◆ ACTION ITEM ◆
Among the records, which lines include "data"? List them.

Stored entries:
Lemma append_suggestedSolutions_extends (data : value) (g g' : string) :
  append_suggestedSolutions data g = Ok g' -> extends g g'.
Proof.
  unfold append_suggestedSolutions. intro H. do 2 bind_inv H.
  - bind_inv H. apply forEach_extends in H; [|exact solution_entry_extends].
    eapply extends_trans; [|exact H]. auto with grows.
  - injection H as <-. apply extends_refl.
Qed.

Lemma prefix_refl (c : string) : prefix c c = true.
Proof. rewrite <- (append_empty c) at 2. apply prefix_append. Qed.

Lemma prefix_extends (c t f : string) : extends (c ++ t) f -> prefix c f = true.
Proof. intros [u ->]. rewrite append_assoc. apply prefix_append. Qed.

Lemma or_else_leads (c fallback : string) :
  exists s, or_else (str c) (str fallback) = str s /\ prefix c s = true.
Proof.
  unfold or_else. simpl truthy.
  destruct (String.eqb_spec c "") as [->|_]; simpl negb; cbv iota.
  - exists fallback. split; [reflexivity|destruct fallback; reflexivity].
  - exists c. split; [reflexivity|apply prefix_refl].
Qed.

Section TextLeads.

Variables (response : json) (c : string).
Hypothesis has_content : own response "content" = str c.

Let response_not_null : response <> JNull := own_not_null _ _ _ has_content.

Lemma formatProductResults_leads (v : value) :
  formatProductResults (Some response) = Ok v ->
  exists s, v = str s /\ prefix c s = true.
Proof.
  unfold formatProductResults.
  rewrite !(get_own response) by exact response_not_null.
  rewrite has_content. cbn [bind]. intro H. do 2 bind_inv H.
  - injection H as <-. apply or_else_leads.
  - cbn [ToString to_string str bind] in H. cbv zeta in H.
    repeat bind_inv H. subst v. eexists. split; [reflexivity|].
    eapply prefix_extends, forEach_extends; [exact product_entry_extends|].
    eassumption.
Qed.

Lemma formatInstallationGuide_leads (v : value) :
  formatInstallationGuide (Some response) = Ok v ->
  exists s, v = str s /\ prefix c s = true.
Proof.
  unfold formatInstallationGuide.
  rewrite !(get_own response) by exact response_not_null.
  rewrite has_content. cbn [bind]. intro H. do 2 bind_inv H.
  - injection H as <-. apply or_else_leads.
  - cbn [ToString to_string str bind] in H. cbv zeta in H.
    repeat bind_inv H. subst v. eexists. split; [reflexivity|].
    match goal with
    | E : forEach _ _ step_entry _ = Ok _ |- _ =>
        apply forEach_extends in E; [|exact step_entry_extends];
        destruct E as [u ->]
    end.
    repeat rewrite append_assoc. apply prefix_append.
Qed.

Lemma formatTroubleshooting_leads (v : value) :
  formatTroubleshooting (Some response) = Ok v ->
  exists s, v = str s /\ prefix c s = true.
Proof.
  unfold formatTroubleshooting.
  rewrite !(get_own response) by exact response_not_null.
  rewrite has_content. cbn [bind ToString to_string str]. cbv zeta.
  intro H. repeat bind_inv H. subst v. eexists. split; [reflexivity|].
  apply (prefix_extends c (LF ++ LF)).
  match goal with
  | E1 : append_possibleCauses _ _ = Ok ?a,
    E2 : append_suggestedSolutions _ ?a = Ok _ |- _ =>
      apply append_possibleCauses_extends in E1;
      apply append_suggestedSolutions_extends in E2;
      exact (extends_trans _ _ _ E1 E2)
  end.
Qed.

End TextLeads.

◆ RESULT FOR THIS TASK ◆
Lemma append_suggestedSolutions_extends (data : value) (g g' : string) :
  append_suggestedSolutions data g = Ok g' -> extends g g'.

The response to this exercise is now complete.